What you are asked to do
Only a number is expected in reply: the number of lines below that include the word "method".

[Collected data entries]
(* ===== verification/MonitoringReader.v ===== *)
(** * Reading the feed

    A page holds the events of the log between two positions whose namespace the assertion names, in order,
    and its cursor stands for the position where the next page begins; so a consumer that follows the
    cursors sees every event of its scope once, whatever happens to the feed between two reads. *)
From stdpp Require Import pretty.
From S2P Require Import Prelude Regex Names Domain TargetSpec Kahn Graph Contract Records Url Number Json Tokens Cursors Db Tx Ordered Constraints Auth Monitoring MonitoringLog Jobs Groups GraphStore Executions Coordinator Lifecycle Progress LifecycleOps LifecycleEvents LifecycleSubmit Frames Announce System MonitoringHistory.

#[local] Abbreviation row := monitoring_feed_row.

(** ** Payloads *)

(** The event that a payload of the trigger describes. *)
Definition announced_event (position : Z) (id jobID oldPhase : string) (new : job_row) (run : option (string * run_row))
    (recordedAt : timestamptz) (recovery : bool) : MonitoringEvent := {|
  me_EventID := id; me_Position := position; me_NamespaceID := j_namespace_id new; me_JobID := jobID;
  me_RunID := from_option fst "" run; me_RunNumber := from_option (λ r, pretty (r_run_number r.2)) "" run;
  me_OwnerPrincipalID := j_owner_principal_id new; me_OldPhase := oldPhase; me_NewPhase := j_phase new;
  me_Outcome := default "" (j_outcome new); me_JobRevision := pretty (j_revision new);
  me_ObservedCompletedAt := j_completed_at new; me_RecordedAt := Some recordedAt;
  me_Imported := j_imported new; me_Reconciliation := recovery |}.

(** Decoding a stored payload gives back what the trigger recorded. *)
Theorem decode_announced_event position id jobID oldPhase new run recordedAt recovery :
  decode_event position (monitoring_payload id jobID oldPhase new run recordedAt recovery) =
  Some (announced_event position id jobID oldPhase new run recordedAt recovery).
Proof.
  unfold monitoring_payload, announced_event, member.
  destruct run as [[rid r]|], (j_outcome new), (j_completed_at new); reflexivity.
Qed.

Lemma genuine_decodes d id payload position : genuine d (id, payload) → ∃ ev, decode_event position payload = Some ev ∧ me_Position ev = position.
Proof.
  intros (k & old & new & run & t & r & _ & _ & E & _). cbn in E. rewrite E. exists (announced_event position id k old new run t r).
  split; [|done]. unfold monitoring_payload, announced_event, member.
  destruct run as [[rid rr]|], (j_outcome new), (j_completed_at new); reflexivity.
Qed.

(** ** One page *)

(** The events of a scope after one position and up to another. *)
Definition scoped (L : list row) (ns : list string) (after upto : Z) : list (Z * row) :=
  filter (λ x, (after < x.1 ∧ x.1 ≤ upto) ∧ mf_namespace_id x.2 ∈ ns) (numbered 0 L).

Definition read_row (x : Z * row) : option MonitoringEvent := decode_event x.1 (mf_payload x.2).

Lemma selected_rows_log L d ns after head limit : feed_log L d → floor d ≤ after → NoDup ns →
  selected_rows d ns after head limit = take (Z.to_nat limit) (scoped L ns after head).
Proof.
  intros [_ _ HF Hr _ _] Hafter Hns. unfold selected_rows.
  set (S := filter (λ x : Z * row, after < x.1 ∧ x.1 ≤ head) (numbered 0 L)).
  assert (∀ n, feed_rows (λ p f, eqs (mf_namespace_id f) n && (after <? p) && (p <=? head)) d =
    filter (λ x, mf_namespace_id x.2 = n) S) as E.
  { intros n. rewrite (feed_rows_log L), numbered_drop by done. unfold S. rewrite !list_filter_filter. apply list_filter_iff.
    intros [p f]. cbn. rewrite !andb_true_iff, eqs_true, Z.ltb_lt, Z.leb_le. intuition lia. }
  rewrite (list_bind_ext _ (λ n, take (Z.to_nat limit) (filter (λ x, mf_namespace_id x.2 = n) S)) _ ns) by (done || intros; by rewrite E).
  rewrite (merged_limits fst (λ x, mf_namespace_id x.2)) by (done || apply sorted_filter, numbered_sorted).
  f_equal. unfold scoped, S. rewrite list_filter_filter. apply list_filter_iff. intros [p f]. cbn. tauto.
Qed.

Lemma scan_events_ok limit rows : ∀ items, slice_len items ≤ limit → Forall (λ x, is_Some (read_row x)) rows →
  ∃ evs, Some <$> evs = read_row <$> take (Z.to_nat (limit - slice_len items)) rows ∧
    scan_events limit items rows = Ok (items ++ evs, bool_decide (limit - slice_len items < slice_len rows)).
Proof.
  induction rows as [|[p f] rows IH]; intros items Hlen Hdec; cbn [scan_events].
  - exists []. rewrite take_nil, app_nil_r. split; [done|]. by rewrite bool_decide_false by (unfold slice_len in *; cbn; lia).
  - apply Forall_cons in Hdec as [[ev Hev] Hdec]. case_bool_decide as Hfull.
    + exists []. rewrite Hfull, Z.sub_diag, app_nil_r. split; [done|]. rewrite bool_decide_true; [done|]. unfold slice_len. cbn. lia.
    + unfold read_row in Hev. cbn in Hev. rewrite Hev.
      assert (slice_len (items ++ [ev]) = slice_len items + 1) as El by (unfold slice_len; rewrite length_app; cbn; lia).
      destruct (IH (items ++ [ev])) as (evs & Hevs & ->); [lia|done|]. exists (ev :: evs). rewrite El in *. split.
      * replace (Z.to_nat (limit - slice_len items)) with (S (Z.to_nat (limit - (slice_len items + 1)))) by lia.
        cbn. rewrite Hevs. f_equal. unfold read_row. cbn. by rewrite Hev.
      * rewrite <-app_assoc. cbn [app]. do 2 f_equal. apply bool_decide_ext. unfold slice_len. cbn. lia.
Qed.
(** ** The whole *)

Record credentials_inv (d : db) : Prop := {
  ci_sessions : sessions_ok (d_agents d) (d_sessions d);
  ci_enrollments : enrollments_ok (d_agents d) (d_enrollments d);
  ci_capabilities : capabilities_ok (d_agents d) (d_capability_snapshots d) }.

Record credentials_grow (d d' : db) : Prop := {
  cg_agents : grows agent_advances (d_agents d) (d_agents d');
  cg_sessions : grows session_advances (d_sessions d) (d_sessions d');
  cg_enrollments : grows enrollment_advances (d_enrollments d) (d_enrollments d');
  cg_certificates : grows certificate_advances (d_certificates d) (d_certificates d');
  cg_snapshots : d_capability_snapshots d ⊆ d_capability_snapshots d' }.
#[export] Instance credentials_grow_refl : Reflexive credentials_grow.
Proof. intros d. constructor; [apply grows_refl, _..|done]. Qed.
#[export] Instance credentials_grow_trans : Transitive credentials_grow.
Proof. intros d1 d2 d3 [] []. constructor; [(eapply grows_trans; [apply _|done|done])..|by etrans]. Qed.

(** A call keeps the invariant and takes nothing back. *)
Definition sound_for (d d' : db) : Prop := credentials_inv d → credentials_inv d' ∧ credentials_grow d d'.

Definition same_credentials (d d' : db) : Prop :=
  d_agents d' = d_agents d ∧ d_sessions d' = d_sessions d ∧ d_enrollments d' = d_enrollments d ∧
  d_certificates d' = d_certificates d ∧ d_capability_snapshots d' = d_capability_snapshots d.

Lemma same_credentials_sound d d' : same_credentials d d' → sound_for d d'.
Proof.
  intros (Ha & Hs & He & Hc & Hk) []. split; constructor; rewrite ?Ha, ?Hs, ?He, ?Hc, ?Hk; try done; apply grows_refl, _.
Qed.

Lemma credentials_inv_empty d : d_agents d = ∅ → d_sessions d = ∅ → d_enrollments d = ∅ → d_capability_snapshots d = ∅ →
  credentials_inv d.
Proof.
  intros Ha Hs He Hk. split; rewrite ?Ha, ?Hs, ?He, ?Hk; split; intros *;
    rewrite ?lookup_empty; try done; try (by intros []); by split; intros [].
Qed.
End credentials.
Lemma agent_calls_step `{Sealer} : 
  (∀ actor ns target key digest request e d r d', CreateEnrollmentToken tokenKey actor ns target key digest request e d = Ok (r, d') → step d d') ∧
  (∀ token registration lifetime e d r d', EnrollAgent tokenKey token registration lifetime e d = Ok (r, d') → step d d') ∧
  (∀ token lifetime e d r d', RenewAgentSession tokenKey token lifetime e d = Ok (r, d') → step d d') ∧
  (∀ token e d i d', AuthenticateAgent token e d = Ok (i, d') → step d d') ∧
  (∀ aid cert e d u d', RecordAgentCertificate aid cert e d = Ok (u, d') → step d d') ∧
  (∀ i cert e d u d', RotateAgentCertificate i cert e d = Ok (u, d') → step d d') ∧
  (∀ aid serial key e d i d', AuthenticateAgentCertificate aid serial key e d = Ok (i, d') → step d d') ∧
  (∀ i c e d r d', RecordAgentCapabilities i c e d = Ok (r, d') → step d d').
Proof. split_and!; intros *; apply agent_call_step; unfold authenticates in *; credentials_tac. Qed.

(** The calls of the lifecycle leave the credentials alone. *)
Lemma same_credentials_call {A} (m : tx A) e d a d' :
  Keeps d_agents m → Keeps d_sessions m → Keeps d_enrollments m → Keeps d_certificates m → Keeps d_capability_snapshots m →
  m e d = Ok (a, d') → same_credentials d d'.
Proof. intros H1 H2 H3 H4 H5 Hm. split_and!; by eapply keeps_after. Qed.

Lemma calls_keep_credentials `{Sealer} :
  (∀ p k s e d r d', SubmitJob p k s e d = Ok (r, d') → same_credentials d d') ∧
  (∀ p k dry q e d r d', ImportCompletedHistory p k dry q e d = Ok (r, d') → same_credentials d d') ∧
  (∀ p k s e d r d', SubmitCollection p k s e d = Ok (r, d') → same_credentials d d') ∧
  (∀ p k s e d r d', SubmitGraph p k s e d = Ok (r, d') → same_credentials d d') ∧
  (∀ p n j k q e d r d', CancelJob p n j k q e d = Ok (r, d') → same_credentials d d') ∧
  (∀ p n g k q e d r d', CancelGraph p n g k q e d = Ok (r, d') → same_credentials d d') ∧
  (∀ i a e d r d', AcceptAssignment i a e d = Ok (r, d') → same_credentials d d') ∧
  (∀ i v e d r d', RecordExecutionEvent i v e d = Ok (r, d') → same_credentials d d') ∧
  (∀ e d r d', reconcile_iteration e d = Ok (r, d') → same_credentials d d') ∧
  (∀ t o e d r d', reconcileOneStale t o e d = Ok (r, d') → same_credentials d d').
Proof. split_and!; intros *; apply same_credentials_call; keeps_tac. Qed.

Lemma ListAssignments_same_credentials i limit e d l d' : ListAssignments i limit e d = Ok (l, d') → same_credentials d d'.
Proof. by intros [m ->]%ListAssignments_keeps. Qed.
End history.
* * *
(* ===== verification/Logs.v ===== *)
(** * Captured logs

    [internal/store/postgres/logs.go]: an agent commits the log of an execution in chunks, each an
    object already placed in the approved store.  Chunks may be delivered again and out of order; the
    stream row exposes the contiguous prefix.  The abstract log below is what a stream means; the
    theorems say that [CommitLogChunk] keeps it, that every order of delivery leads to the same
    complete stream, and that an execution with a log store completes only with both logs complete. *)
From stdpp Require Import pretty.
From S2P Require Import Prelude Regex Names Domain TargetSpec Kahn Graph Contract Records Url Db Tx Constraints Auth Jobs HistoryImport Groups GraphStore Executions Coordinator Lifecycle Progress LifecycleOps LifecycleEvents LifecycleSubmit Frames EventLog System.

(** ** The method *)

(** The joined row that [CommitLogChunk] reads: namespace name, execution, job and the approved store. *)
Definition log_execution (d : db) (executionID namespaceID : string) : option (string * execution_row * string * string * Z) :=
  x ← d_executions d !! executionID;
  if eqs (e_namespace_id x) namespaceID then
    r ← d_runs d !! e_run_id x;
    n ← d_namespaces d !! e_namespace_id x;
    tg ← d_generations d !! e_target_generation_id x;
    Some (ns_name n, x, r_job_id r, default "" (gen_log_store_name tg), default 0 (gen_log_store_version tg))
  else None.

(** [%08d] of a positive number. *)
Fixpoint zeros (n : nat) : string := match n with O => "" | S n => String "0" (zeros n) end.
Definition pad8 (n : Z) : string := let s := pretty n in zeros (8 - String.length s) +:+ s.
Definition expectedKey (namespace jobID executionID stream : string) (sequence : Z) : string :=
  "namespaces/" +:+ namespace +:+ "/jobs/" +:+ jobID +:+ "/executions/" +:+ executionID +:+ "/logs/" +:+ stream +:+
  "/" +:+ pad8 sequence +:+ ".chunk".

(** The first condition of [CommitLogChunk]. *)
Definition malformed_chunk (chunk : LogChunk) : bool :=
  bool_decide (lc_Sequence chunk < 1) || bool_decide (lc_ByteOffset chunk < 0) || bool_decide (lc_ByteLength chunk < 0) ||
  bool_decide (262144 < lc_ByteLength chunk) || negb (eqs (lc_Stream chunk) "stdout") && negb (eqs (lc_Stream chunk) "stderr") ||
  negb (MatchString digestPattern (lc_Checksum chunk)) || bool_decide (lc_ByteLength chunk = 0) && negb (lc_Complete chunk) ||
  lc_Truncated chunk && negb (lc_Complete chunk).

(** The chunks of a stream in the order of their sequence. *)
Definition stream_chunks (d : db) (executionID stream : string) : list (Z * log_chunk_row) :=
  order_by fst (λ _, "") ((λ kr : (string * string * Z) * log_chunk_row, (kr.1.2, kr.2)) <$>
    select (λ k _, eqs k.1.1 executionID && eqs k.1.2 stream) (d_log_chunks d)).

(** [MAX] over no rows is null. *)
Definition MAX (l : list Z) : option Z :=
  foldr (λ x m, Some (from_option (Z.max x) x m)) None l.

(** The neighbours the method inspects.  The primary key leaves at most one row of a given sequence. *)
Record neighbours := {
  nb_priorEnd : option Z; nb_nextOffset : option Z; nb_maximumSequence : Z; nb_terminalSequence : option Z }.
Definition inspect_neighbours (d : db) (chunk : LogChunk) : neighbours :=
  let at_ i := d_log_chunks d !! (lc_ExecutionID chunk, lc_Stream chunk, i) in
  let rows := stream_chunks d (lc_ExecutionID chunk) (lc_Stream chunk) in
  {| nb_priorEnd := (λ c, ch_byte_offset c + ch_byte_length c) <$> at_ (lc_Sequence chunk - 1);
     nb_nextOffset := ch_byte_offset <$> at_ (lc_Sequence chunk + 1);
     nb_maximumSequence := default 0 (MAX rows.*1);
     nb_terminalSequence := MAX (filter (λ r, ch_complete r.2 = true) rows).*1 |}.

Result of this exercise
2